Regarding the EU, I think everyone (except Orban) can say in 2024, when the real choice is far in the future, that they'd allow Ukraine into the european union and find a place to integrate it in the EU market, but the people saying "Yes" now won't be the people actually deciding in, say 2030, on what to do with Ukraine, and the EU has losers, my country for example Portugal, but also Greece and Italy, and Ireland if they are forced to stop being a tax haven, that have literally 0 to win by letting Ukraine in and having it gobble up EU funds (which btw, are not charity, they're bribe money so shit doesn't get SO BAD in the recipient countries that they'll destabilize), now there's a lot of "Europeanism" (as in the European branch of American Nationalism) in these loser countries which makes going against EU decisions politically difficult, but that's right now, if shit gets worse in the future that will probably change. Also take into account that Ukraine is a big country with a lot of people, like, what do you actually do with it in the EU market? What do you have them do? Eastern Europe was integrated into the german industrial complex but that was a time when those sectors were GROWING, they GREW into the new EU countries, that shit isn't going to grow into ukraine because 1-it might be in recession by then and 2-germans nowadays will probably want to hold on to it. So, in sum, the EU has enough problems WITHOUT Ukraine, and Ukraine has enough problems on its own, there's not guarantee that the EU will have the capacity to actually integrate Ukraine without generating too many grievances

So it's fucked, it's a fucked country as countries usually are when they lose wars (or when they are made to lose wars, not because they could've ever won but because they could've negotiated out of it early instead of fighting to lose more).

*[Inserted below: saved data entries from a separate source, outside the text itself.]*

(** Both handles of the service are non-nil. *)
Definition handles_present (w : WebDAVService) : Prop :=
  is_Some (listener w) ∧ is_Some (srv w).

(** Worlds for the examples. *)
Definition ip_loopback : IP := [Byte.x7f; Byte.x00; Byte.x00; Byte.x01].
Definition ip_lan : IP := [Byte.xc0; Byte.xa8; Byte.x01; Byte.x07].
Definition ip_v6 : IP := replicate 16 Byte.xfe.

Definition lo : Interface :=
  mkInterface (Z.lor FlagUp FlagLoopback) ([IPNet ip_loopback []], None).
Definition eth_down : Interface := mkInterface FlagBroadcast ([IPNet ip_lan []], None).
Definition eth_empty : Interface := mkInterface (Z.lor FlagUp FlagBroadcast) ([], None).
Definition eth0 : Interface :=
  mkInterface (Z.lor FlagUp FlagBroadcast) ([IPNet ip_v6 []; IPNet ip_lan []], None).

(** A listener on port 0 is bound to port 49152, one on another port to
    that port. *)
Definition listen_any (network address : string) : ListenResult :=
  if String.eqb address "0.0.0.0:0" then Listening 49152 else Listening 8080.

Definition lan_net : Network := mkNetwork listen_any ([lo; eth_down; eth_empty; eth0], None).
Definition lo_net : Network := mkNetwork listen_any ([lo], None).

Definition simple_join (dir name : string) : string := dir +:+ "/" +:+ name.
Definition readonly_fs : FileSystem :=
  mkFileSystem ("/home/u", None) (fun _ => Some (ErrorString "read-only file system"))
    simple_join.

Definition shutdown_ok : HTTP := mkHTTP (fun _ _ => None).
Definition shutdown_late : HTTP := mkHTTP (fun _ _ => Some DeadlineExceeded).

Definition fresh : WebDAVService := (NewWebDAVService readonly_fs "/srv/share").1.
Definition started : WebDAVService := (Start fresh lan_net 0).1.

End ServerSpec.

(** ** The API facade, package v1 *)
Module V1.
Import Bluetooth.

(** What [fmt.Println] is given, one constructor per call site's argument
    type: an error or a string. *)
Inductive Printed : Type :=
  | PrintError (err : GoError)
  | PrintString (s : string).

(** The standard library's [json.Marshal] on a [[]Device] (nil is [None]):
    the bytes, as a string, and the error.  It is not code of this
    repository and is taken as given. *)
Record Json : Type := mkJson {
  json_Marshal : option (list Device) -> string * option GoError
}.

(** [func (g *BluetoothService) BluetoothScanApi(seconds int) (string, error)];
    what it prints and what the scan logs are returned beside the result. *)
Definition BluetoothScanApi (ble : BleStack) (json : Json) (seconds : Z)
    : (string * option GoError) * list Printed * list LogEntry :=
  let '((devs, err), log) := Scan ble seconds in
  match err with
  | Some e => ((EmptyString, Some e), [PrintError e], log)
  | None =>
      let '(b, err) := json_Marshal json devs in
      match err with
      | Some e => ((EmptyString, Some e), [PrintError e], log)
      | None => ((b, None), [PrintString b], log)
      end
  end.

End V1.

Module ApiSpec.
Import Bluetooth V1.

(** The advertisements of a stream that carry a display name. *)
Definition named_only (advs : list Advertisement) : list Advertisement :=
  filter ScanSpec.named advs.

(** The stack [ble] with the unnamed advertisements taken out of every
    stream it delivers. *)
Definition without_unnamed (ble : BleStack) : BleStack :=
  mkBle (dev_NewDevice ble)
        (fun d => (named_only (ble_Scan ble d).1, (ble_Scan ble d).2)).

(** The addresses of the named advertisements of a stream. *)
Definition named_addresses (advs : list Advertisement) : gset string :=
  list_to_set (adv_Addr <$> named_only advs).

(** A stack with no adapter. *)
Definition no_adapter_ble : BleStack :=
  mkBle (Some (ErrorString "no adapter")) (fun _ => (ScanSpec.scenario_advs, None)).

(** Two streams that differ by the order of two neighbouring
    advertisements of different peers; both scans end by cancellation. *)
Definition swap_ble : BleStack :=
  mkBle None (fun _ => ([mkAdv "A" "x" (-40) 0; mkAdv "A" "y" (-30) 0;
                         mkAdv "B" "z" (-50) 0], Some Canceled)).
Definition swapped_ble : BleStack :=
  mkBle None (fun _ => ([mkAdv "A" "x" (-40) 0; mkAdv "B" "z" (-50) 0;
                         mkAdv "A" "y" (-30) 0], Some Canceled)).

(** A marshaller that only tells a nil slice from a list by its length. *)
Definition count_json : Json :=
  mkJson (fun devs =>
            match devs with
            | None => ("null"%string, None)
            | Some l => (itoa (Z.of_nat (length l)), None)
            end).

(** Worlds for the lifecycle examples: a port that is taken. *)
Definition listen_taken (network address : string) : WebDAV.ListenResult :=
  WebDAV.ListenFailed (ErrorString "address already in use").
Definition taken_net : WebDAV.Network := WebDAV.mkNetwork listen_taken ([], None).

End ApiSpec.

(** * Theorems *)

(** ** The scan coordinator *)
Section ScanCoordinator.
Import Bluetooth ScanSpec.

Implicit Types (a : Advertisement) (advs : list Advertisement)
  (st : gmap string Device * list LogEntry) (d : Device) (addr : string).

Lemma filter_ext_elem_of {A} (P Q : A → Prop)
    `{!∀ x, Decision (P x), !∀ x, Decision (Q x)} (l : list A) :
  (∀ x, x ∈ l → P x ↔ Q x) → filter P l = filter Q l.
Proof.
  induction l as [|x l IH]; intros Hext; [done|].
  rewrite !filter_cons.
  rewrite IH by (intros y Hy; apply Hext; by right).
  pose proof (Hext x (list_elem_of_here x l)).
  repeat case_decide; tauto || done.
Qed.

Lemma eqb_empty_named a :
  String.eqb (adv_LocalName a) "" = false ↔ named a.
Proof. unfold named. by rewrite String.eqb_neq. Qed.

Lemma advHandler_unnamed st a : ¬ named a → advHandler st a = st.
Proof.
  intros Hn. unfold advHandler.
  destruct (String.eqb (adv_LocalName a) "") eqn:E; [done|].
  by apply eqb_empty_named in E.
Qed.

TIP: Listen to the blowback season 1 episode on america's approach to "rebuilding" Iraq, how much of a ideological project of neoliberal grift it was, with the goal of privatizing state owned companies as some kind of "fix all" solution and taking precedence over actually helping people. Now, there's a lot less of that ideology around, and you can presume that the west will be more generous to a european country than to iraq, but then again, it might be the same thing again.

[–] queermunist@lemmy.ml 5 points 2 months ago

An "uninhabited" zone that's almost unlivable for all but the most stubborn wastelanders.

[–] Collatz_problem@hexbear.net 4 points 2 months ago

Paraguay after War of Triple Alliance.

[–] anarcho_blinkenist@hexbear.net 4 points 2 months ago* (last edited 2 months ago) (1 children)

All I know is Poland's got to be all sweat that this time the rupture and Europe/Asia partition is happening east past their borders for the first time since, what, the Golden Horde?